The biggest player, publicly held American Campus Communities, just got acquired by Blackstone for $12.8 billion. ACC owns 166 buildings in 71 college towns.
At Nelson Partners, the sudden glitch in our incoming rents forced us to suspend dividends our investors, which has happened only rarely in our 15 years in business. We had to
halt loan payments on two buildings that then slid into foreclosure. We lost $12 million over all, and we were lucky to get a $2 million PPP loan.
As for the universities and colleges, they did just fine, thank you. Their lobbyists must be a lot better than mine (we employ none).
Even after adjusting for inflation, college tuition prices are up 130% since 1990. In the Covid-19 lockdowns, they received billions upon billions of dollars in federal aid. In spite of both financial cushions, schools in most cases kept charging the same high tuition for online classes, a lesser educational experience.
This seems greedy to me. How did they get away with this stunt? I just paid $200 a ticket to take four of my six daughters to see the Imagine Dragons at the Forum in Los Angeles, and if we saw the concert on a laptop, I would have insisted on paying a lot less. (The 7-year-old and the 3-year-old stayed home).
While the schools raked in billions in aid and tuition, their shutdown of campuses hurt thousands of businesses that rely on college commerce. Including mine.
When the Covid lockdown began, maybe 20% of the students in our buildings left abruptly and never returned, depriving us of incoming revenue. In our site near the University of Houston, we lost 40% of our tenants, at Ole Miss the loss was 35%.
Happily, 80% of our students continued living up to their contracts to pay their rent. But the other 20% stopped paying, even students who stayed on in our apartments They hadn’t lost a job, their parents were covering their room and board, but they stopped paying anyway, because, hey Covid. It’s a crisis.
The default rate on our incoming rent payments, usually at 1% to 2% of revenue, soared to 15%. Yet we, as property owners, were forbidden from evicting anyone, by order of the Centers for Disease Control and Prevention.
It is unclear who handed control of our constitutionally protected property rights to a health agency, but it is time we took it back.
What’s wrong with this picture? Government shuts down businesses and closes college campuses. Then CDC issues the eviction ban, stopping property owners from collecting rent. Yet we had to keep making our debt payments, as usual. Government never intervened on that front to tell lenders that they, too, had to halt collections in the Covid crisis.

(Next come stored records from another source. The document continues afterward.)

(* ===== verification/DpkgVersion.v ===== *)
(** * Debian versions ([analyzer/src/analyzer/detect/debversion.py])

    [_order], [_split], [_compare_segment] and [dpkg_compare] as the code has
    them: an index into a string is the rest of the string from that index, the
    loops run on fuel.  [blocks] is the reference the loop is compared with: the
    alternating non-digit and digit runs, compared run by run. *)

From stdpp Require Import base list strings numbers.
From Stdlib Require Import ZArith Lia.
From S2P Require Import Prelude PyText Compare.

#[local] Open Scope Z_scope.

Section Dpkg.
Context {U : Unicode}.

(** [_order]; [None] is the end of the run. *)
Definition order (c : option N) : Z :=
  match c with
  | None => 0
  | Some c =>
      if (c =? 126)%N then -1
      else if isalpha_c c then Z.of_N c
      else Z.of_N c + 256
  end.

(** [_split] *)
Definition split_version (version : str) : res (Z * str * str) :=
  p ← (match partition (u ":") version with
       | Some (head, tail) =>
           if isdigit head then epoch ← int_of head; Ok (epoch, tail)
           else Ok (0, version)
       | None => Ok (0, version)
       end);
  let '(epoch, rest) := p in
  match rpartition (u "-") rest with
  | Some (upstream, revision) => Ok (epoch, upstream, revision)
  | None => Ok (epoch, rest, [])
  end.

(** The character a run still has, if any. *)
Definition nondigit (s : str) : option N :=
  match s with
  | c :: _ => if isdigit_c c then None else Some c
  | [] => None
  end.

(** The inner loop on non-digit runs: an answer, or where both runs end. *)
Fixpoint nondigit_loop (fuel : nat) (a b : str) : option (Z + str * str) :=
  match fuel with
  | O => None
  | S f =>
      match nondigit a, nondigit b with
      | None, None => Some (inr (a, b))
      | ca, cb =>
          let oa := order ca in
          let ob := order cb in
          if negb (oa =? ob) then Some (inl (if oa <? ob then -1 else 1))
          else nondigit_loop f (if ca is Some _ then tail a else a)
                               (if cb is Some _ then tail b else b)
      end
  end.

(** The zeros a digit run starts with are skipped. *)
Definition is_zero (c : N) : bool := (c =? 48)%N.

(** [_compare_segment] *)
Fixpoint compare_segment (fuel : nat) (a b : str) : option Z :=
  match fuel with
  | O => None
  | S f =>
      match a, b with
      | [], [] => Some 0
      | _, _ =>
          r ← nondigit_loop (S (length a + length b)) a b;
          match r with
          | inl c => Some c
          | inr (a, b) =>
              let a := drop_while is_zero a in
              let b := drop_while is_zero b in
              let da := take_while isdigit_c a in
              let db := take_while isdigit_c b in
              if negb (length da =? length db)%nat
              then Some (if (length da <? length db)%nat then -1 else 1)
              else if negb (str_eqb da db) then Some (if str_ltb da db then -1 else 1)
              else compare_segment f (drop_while isdigit_c a) (drop_while isdigit_c b)
          end
      end
  end.

Definition segment_fuel (a b : str) : nat := S (length a + length b).

(** [dpkg_compare]; [None] would be a loop that did not stop. *)
Definition dpkg_compare (a b : str) : res (option Z) :=
  ka ← split_version a;
  kb ← split_version b;
  let '(ea, ua, ra) := ka in
  let '(eb, ub, rb) := kb in
  if negb (ea =? eb) then Ok (Some (if ea <? eb then -1 else 1))
  else Ok (c ← compare_segment (segment_fuel ua ub) ua ub;
           if negb (c =? 0) then Some c
           else compare_segment (segment_fuel ra rb) ra rb).

(** ** Reference: the runs of a version *)

(** The weights of the non-digit run [s] starts with, and the number after it
    without its leading zeros, then the rest. *)
Fixpoint blocks (fuel : nat) (s : str) : list (list Z * str) :=
  match fuel, s with
  | O, _ | _, [] => []
  | S f, _ =>
      let rest := drop_while is_zero (drop_while (fun c => negb (isdigit_c c)) s) in
      ((fun c => order (Some c)) <$> take_while (fun c => negb (isdigit_c c)) s,
       take_while isdigit_c rest)
      :: blocks f (drop_while isdigit_c rest)
  end.

Definition runs (s : str) : list (list Z * str) := blocks (length s) s.

(** Weights compare position by position, the end of a run weighing 0; numbers
    compare by length, then digit by digit. *)
Definition cmp_weights : list Z -> list Z -> Z := cmp_pad 0 cmp_Z.
Definition cmp_number (a b : str) : Z :=
  cmp_on (fun d => (Z.of_nat (length d), d)) (cmp_pair cmp_Z cmp_str) a b.
Definition cmp_run : list Z * str -> list Z * str -> Z := cmp_pair cmp_weights cmp_number.
Definition cmp_runs : list (list Z * str) -> list (list Z * str) -> Z := cmp_pad ([], []) cmp_run.

Definition dpkg_key (s : str) : res (Z * (list (list Z * str) * list (list Z * str))) :=
  '(epoch, upstream, revision) ← split_version s;
  Ok (epoch, (runs upstream, runs revision)).

Definition cmp_dpkg : Z * (list (list Z * str) * list (list Z * str)) -> _ -> Z :=
  cmp_pair cmp_Z (cmp_pair cmp_runs cmp_runs).

#[export] Instance cmp_run_ordered : Ordered cmp_run.
Proof. unfold cmp_run, cmp_weights, cmp_number. apply _. Qed.
#[export] Instance cmp_runs_ordered : Ordered cmp_runs.
Proof. unfold cmp_runs. apply _. Qed.
#[export] Instance cmp_dpkg_ordered : Ordered cmp_dpkg.
Proof. unfold cmp_dpkg. apply _. Qed.

(** ** The loop computes the reference *)

Lemma cmp_Z_lt x y : negb (x =? y) = true -> (if x <? y then -1 else 1) = cmp_Z x y.
Proof. unfold cmp_Z. intros E. by destruct (x =? y). Qed.

Definition weights (s : str) : list Z :=
  (fun c => order (Some c)) <$> take_while (fun c => negb (isdigit_c c)) s.

Definition skip_weights (s : str) : str := drop_while (fun c => negb (isdigit_c c)) s.

Lemma nondigit_spec s :
  match nondigit s with
  | Some c => exists s', s = c :: s' /\ weights s = order (Some c) :: weights s' /\
                         skip_weights s = skip_weights s'
  | None => weights s = [] /\ skip_weights s = s
  end.
Proof.
  unfold weights, skip_weights. destruct s as [|c s]; simpl; [done|].
  destruct (isdigit_c c); simpl; eauto.
Qed.

(** One comparison of the inner loop is one position of the padded order. *)
Lemma nondigit_loop_step f oa ob a b wa wb :
  nondigit_loop f a b =
    Some (let c := cmp_weights (weights a) (weights b) in
          if c =? 0 then inr (skip_weights a, skip_weights b) else inl c) ->
  cmp_weights wa wb = cmp_then (cmp_Z oa ob) (cmp_weights (weights a) (weights b)) ->
  (if negb (oa =? ob) then Some (inl (if oa <? ob then -1 else 1)) else nondigit_loop f a b) =
    Some (if cmp_weights wa wb =? 0 then inr (skip_weights a, skip_weights b)
          else inl (cmp_weights wa wb)).
Proof.
  intros Hl ->. unfold cmp_then. destruct (negb (oa =? ob)) eqn:E.
  - rewrite (cmp_Z_lt _ _ E). unfold cmp_Z. destruct (oa =? ob); [done|]. by destruct (oa <? ob).
  - rewrite Hl. unfold cmp_Z. by destruct (oa =? ob).
Qed.

#[local] Arguments order : simpl never.

Lemma nondigit_loop_spec fuel a b :
  (length a + length b < fuel)%nat ->
  nondigit_loop fuel a b =
    Some (let c := cmp_weights (weights a) (weights b) in
          if c =? 0 then inr (skip_weights a, skip_weights b) else inl c).
Proof.
  revert a b. induction fuel as [|f IH]; intros a b Hf; [lia|].
  cbn [nondigit_loop]. pose proof (nondigit_spec a) as Ha. pose proof (nondigit_spec b) as Hb.
  destruct (nondigit a) as [ca|], (nondigit b) as [cb|].
  - destruct Ha as (a' & -> & -> & ->), Hb as (b' & -> & -> & ->). cbn in Hf.
    apply nondigit_loop_step; [apply IH; lia|done].
  - destruct Ha as (a' & -> & -> & ->), Hb as (Hw & Hs). cbn in Hf.
    apply nondigit_loop_step; [apply IH; cbn; lia|]. by rewrite Hw.
  - destruct Ha as (Hw & Hs), Hb as (b' & -> & -> & ->). cbn in Hf.
    apply nondigit_loop_step; [apply IH; cbn; lia|]. by rewrite Hw.
  - destruct Ha as (-> & ->), Hb as (-> & ->). done.
Qed.

(** ** Runs, unfolded *)

Definition number (s : str) : str := take_while isdigit_c (drop_while is_zero (skip_weights s)).
Definition after_run (s : str) : str := drop_while isdigit_c (drop_while is_zero (skip_weights s)).

Lemma after_run_length s : s <> [] -> (length (after_run s) < length s)%nat.
Proof.
  intros Hs. unfold after_run.
  pose proof (drop_while_length isdigit_c (drop_while is_zero (skip_weights s))) as H1.
  pose proof (drop_while_length is_zero (skip_weights s)) as H2.
  destruct s as [|c s]; [done|]. unfold skip_weights in *. simpl in *.
  pose proof (drop_while_length (fun c => negb (isdigit_c c)) s) as H3.
  destruct (isdigit_c c) eqn:Ed; simpl in *; [|lia].
  destruct (is_zero c) eqn:Ez; simpl in *.
  - pose proof (drop_while_length is_zero s). lia.
  - rewrite Ed in *. pose proof (drop_while_length isdigit_c s). lia.
Qed.

Lemma blocks_fuel n m s : (length s <= n)%nat -> (length s <= m)%nat -> blocks n s = blocks m s.
Proof.
  revert m s. induction n as [|n IH]; intros m s Hn Hm.
  - destruct s; [|simpl in Hn; lia]. by destruct m.
  - destruct s as [|c s]; [by destruct m|]. destruct m as [|m]; [simpl in Hm; lia|].
    pose proof (after_run_length (c :: s)) as Hl. unfold after_run, skip_weights in Hl.
    cbn [blocks]. f_equal. cbn [length] in *. apply IH; specialize (Hl ltac:(done)); lia.
Qed.

Lemma runs_cons s : s <> [] -> runs s = (weights s, number s) :: runs (after_run s).
Proof.
  intros Hs. unfold runs. pose proof (after_run_length s Hs) as Hl.
  destruct s as [|c s]; [done|]. cbn [length] in *. cbn [blocks].
  rewrite (blocks_fuel (length s) (length (after_run (c :: s)))) by (unfold after_run, skip_weights in *; lia).
  done.
Qed.

Lemma runs_head s : default ([], []) (hd_error (runs s)) = (weights s, number s).
Proof. destruct s as [|c s]; [done|]. by rewrite runs_cons. Qed.

Lemma runs_tail s : tail (runs s) = runs (after_run s).
Proof. destruct s as [|c s]; [done|]. by rewrite runs_cons. Qed.

Lemma cmp_runs_step a b :
  cmp_runs (runs a) (runs b) =
    cmp_then (cmp_run (weights a, number a) (weights b, number b))
             (cmp_runs (runs (after_run a)) (runs (after_run b))).
Proof. unfold cmp_runs. by rewrite cmp_pad_cons, !runs_head, !runs_tail by apply _. Qed.

Lemma cmp_number_spec da db :
  cmp_number da db =
    if negb (length da =? length db)%nat then (if (length da <? length db)%nat then -1 else 1)
    else if negb (str_eqb da db) then (if str_ltb da db then -1 else 1)
    else 0.
Proof.
  unfold cmp_number, cmp_on, cmp_pair, cmp_then, cmp_Z, cmp_str, str_eqb. simpl.
  destruct (Nat.eqb_spec (length da) (length db)) as [E|E]; simpl.
  - rewrite E, Z.eqb_refl. simpl. by case_bool_decide.
  - rewrite (proj2 (Z.eqb_neq (Z.of_nat (length da)) (Z.of_nat (length db)))) by lia.
    destruct (Nat.ltb_spec (length da) (length db)), (Z.ltb_spec (Z.of_nat (length da)) (Z.of_nat (length db)));
      done || lia.
Qed.

Lemma compare_segment_spec fuel a b :
  (length a + length b < fuel)%nat ->
  compare_segment fuel a b = Some (cmp_runs (runs a) (runs b)).
Proof.
  revert a b. induction fuel as [|f IH]; intros a b Hf; [lia|].
  assert (Hstep : (a <> [] \/ b <> []) ->
    compare_segment (S f) a b = Some (cmp_runs (runs a) (runs b))).
  { intros Hab. rewrite cmp_runs_step. unfold cmp_run at 1, cmp_pair. cbn [fst snd].
    transitivity (r ← nondigit_loop (S (length a + length b)) a b;
      match r with
      | inl c => Some c
      | inr (a, b) =>
          if negb (length (take_while isdigit_c (drop_while is_zero a)) =?
                   length (take_while isdigit_c (drop_while is_zero b)))%nat
          then Some (if (length (take_while isdigit_c (drop_while is_zero a)) <?
                         length (take_while isdigit_c (drop_while is_zero b)))%nat then -1 else 1)
          else if negb (str_eqb (take_while isdigit_c (drop_while is_zero a))
                                (take_while isdigit_c (drop_while is_zero b)))
          then Some (if str_ltb (take_while isdigit_c (drop_while is_zero a))
                                (take_while isdigit_c (drop_while is_zero b)) then -1 else 1)
          else compare_segment f (drop_while isdigit_c (drop_while is_zero a))
                                 (drop_while isdigit_c (drop_while is_zero b))
      end).
    { destruct a, b; try done. by destruct Hab. }
    rewrite nondigit_loop_spec by lia. cbv zeta. simpl.
    destruct (cmp_weights (weights a) (weights b) =? 0) eqn:Ew; unfold cmp_then; rewrite Ew; [|by rewrite Ew].
    fold (number a) (number b). fold (after_run a) (after_run b). rewrite cmp_number_spec.
    destruct (negb (length (number a) =? length (number b))%nat); [by case_match|].
    destruct (negb (str_eqb (number a) (number b))); [by case_match|]. simpl.
    apply IH.
    assert (length (after_run a) <= length a)%nat.
    { destruct a as [|x a]; [done|]. pose proof (after_run_length (x :: a)). specialize (H ltac:(done)). lia. }
    assert (length (after_run b) <= length b)%nat.
    { destruct b as [|x b]; [done|]. pose proof (after_run_length (x :: b)). specialize (H0 ltac:(done)). lia. }
    destruct Hab as [Ha|Hb]; [pose proof (after_run_length a Ha)|pose proof (after_run_length b Hb)]; lia. }
  destruct a as [|x a]; [|by apply Hstep; left].
  destruct b as [|y b]; [|by apply Hstep; right]. done.
Qed.

(** The loops stop within their fuel, on any input. *)
Lemma compare_segment_total a b :
  compare_segment (segment_fuel a b) a b = Some (cmp_runs (runs a) (runs b)).
Proof. apply compare_segment_spec. unfold segment_fuel. lia. Qed.

#[local] Arguments segment_fuel : simpl never.
#[local] Arguments compare_segment : simpl never.

Lemma dpkg_compare_keys a b :
  dpkg_compare a b = (ka ← dpkg_key a; kb ← dpkg_key b; Ok (Some (cmp_dpkg ka kb))).
Proof.
  unfold dpkg_compare, dpkg_key.
  destruct (split_version a) as [[[ea ua] ra]|]; [|done]. cbn.
  destruct (split_version b) as [[[eb ub] rb]|]; [|done]. cbn.
  rewrite !compare_segment_total. unfold cmp_dpkg, cmp_pair, cmp_then. cbn.
  destruct (negb (ea =? eb)) eqn:E.
  - rewrite (cmp_Z_lt _ _ E). unfold cmp_Z. destruct (ea =? eb); [done|]. by destruct (ea <? eb).
  - unfold cmp_Z. apply negb_false_iff in E. rewrite E. simpl.
    by destruct (cmp_runs (runs ua) (runs ub) =? 0).
Qed.
End Dpkg.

In fact, government played a direct role in foreclosing on one of our buildings. The lender was Ginnie Mae, the quasi-government agency whose “mission is to link the United States housing market to the global capital markets, thus providing low-cost financing for federal housing programs.” Not in our case, apparently.
Fine, but why protect non-payers and lenders, and leave out property owners? Why hand a gazillion dollars in aid to universities when they had shut down their most costly operations on campus? It feels like more crony capitalism.
Unelected bureaucrats with zero business experience imposing policies that divided winners from losers. They do this sometimes intentionally, other times cluelessly, and always for the worse.
Patrick Nelson is the CEO and founder of Nelson Partners in San Clemente, Calif.